Please repeat the lines below, exactly and only, from the one that holds "e = Response.headers" through the one that holds "apply list_elem_of_singleton in".

■ **Data extracted from a collection**
-- Opening Marker --
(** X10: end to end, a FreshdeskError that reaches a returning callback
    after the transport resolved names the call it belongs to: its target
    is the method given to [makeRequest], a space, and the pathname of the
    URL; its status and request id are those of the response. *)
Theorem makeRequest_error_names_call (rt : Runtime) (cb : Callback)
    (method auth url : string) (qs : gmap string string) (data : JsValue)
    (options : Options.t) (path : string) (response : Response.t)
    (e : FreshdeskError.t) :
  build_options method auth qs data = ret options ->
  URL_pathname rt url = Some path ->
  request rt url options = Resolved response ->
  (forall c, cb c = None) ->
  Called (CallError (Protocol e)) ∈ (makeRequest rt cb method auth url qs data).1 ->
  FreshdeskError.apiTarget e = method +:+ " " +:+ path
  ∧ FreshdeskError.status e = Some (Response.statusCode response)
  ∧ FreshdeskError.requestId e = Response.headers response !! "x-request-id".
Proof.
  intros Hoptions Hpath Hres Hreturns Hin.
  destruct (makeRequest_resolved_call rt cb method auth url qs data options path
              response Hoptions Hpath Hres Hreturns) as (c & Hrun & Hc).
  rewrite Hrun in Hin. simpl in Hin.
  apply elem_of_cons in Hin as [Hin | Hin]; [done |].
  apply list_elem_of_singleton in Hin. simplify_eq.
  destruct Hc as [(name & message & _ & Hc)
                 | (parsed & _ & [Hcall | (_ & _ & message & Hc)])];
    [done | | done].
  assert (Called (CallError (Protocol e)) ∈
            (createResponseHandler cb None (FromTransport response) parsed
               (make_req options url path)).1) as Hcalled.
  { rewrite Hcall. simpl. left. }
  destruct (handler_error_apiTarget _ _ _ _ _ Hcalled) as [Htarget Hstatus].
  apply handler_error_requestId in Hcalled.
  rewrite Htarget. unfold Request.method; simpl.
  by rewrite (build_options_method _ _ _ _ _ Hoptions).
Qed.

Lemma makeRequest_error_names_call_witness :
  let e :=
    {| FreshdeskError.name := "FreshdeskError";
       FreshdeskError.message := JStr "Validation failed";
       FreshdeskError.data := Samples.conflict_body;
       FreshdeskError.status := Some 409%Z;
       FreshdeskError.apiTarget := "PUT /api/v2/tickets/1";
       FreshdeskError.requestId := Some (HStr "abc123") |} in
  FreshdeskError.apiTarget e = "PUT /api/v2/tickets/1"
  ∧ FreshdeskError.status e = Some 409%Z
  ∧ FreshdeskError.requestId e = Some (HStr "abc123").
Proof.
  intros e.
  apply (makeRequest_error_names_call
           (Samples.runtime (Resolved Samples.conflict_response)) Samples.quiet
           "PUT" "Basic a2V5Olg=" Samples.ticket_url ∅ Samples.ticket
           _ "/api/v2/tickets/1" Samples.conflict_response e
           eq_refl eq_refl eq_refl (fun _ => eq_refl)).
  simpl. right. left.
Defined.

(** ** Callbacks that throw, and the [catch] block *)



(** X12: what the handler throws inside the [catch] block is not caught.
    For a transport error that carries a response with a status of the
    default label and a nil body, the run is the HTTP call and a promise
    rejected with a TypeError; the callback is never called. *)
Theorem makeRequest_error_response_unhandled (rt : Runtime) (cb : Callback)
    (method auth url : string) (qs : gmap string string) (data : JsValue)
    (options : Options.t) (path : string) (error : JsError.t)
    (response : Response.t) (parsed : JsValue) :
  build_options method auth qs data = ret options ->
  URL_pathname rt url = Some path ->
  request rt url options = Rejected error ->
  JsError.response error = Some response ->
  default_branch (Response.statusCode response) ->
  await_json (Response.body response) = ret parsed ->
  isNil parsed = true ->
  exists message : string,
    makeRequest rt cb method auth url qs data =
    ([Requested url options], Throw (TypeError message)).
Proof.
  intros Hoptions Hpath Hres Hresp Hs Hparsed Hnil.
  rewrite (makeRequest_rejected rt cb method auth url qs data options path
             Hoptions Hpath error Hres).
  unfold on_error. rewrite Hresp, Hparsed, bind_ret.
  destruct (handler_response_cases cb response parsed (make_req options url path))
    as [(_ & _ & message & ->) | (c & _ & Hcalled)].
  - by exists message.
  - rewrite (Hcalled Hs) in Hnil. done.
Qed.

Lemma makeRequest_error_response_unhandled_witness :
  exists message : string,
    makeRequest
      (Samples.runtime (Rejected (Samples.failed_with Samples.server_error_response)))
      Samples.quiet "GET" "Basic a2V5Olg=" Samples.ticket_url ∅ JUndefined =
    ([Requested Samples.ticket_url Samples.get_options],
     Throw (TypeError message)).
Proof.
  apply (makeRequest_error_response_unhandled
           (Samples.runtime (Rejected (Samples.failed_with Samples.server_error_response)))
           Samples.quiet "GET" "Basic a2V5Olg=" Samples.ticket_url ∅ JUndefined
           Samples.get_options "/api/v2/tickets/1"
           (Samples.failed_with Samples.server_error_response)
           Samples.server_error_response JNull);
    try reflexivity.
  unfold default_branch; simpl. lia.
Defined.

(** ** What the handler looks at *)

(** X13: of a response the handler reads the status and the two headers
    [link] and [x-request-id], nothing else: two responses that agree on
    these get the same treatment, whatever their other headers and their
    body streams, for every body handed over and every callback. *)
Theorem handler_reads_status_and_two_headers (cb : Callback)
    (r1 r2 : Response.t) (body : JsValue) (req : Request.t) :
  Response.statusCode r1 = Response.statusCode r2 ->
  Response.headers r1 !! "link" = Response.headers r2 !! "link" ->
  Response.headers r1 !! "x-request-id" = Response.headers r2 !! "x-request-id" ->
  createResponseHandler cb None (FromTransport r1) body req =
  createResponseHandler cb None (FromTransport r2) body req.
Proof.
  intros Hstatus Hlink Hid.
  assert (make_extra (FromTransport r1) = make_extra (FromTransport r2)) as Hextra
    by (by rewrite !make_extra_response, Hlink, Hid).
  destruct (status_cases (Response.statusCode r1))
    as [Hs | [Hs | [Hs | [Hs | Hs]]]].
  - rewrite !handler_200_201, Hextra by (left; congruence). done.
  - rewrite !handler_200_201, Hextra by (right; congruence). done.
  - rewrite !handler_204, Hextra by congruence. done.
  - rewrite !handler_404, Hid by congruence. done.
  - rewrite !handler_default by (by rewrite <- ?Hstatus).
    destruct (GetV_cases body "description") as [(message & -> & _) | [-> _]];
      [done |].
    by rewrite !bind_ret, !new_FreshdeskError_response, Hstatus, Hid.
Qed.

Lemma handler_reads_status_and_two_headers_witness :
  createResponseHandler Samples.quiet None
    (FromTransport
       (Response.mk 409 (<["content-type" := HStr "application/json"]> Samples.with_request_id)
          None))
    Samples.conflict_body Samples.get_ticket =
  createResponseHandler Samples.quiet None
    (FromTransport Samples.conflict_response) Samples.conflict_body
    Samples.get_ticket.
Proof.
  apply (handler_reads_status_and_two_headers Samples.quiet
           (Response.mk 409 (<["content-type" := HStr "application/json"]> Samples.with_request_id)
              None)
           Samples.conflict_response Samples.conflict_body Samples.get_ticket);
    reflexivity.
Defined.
-- Closing Marker --
■ **ANSWER FOR THIS EXERCISE**
  ∧ FreshdeskError.requestId e = Response.headers response !! "x-request-id".
Proof.
  intros Hoptions Hpath Hres Hreturns Hin.
  destruct (makeRequest_resolved_call rt cb method auth url qs data options path
              response Hoptions Hpath Hres Hreturns) as (c & Hrun & Hc).
  rewrite Hrun in Hin. simpl in Hin.
  apply elem_of_cons in Hin as [Hin | Hin]; [done |].
  apply list_elem_of_singleton in Hin. simplify_eq.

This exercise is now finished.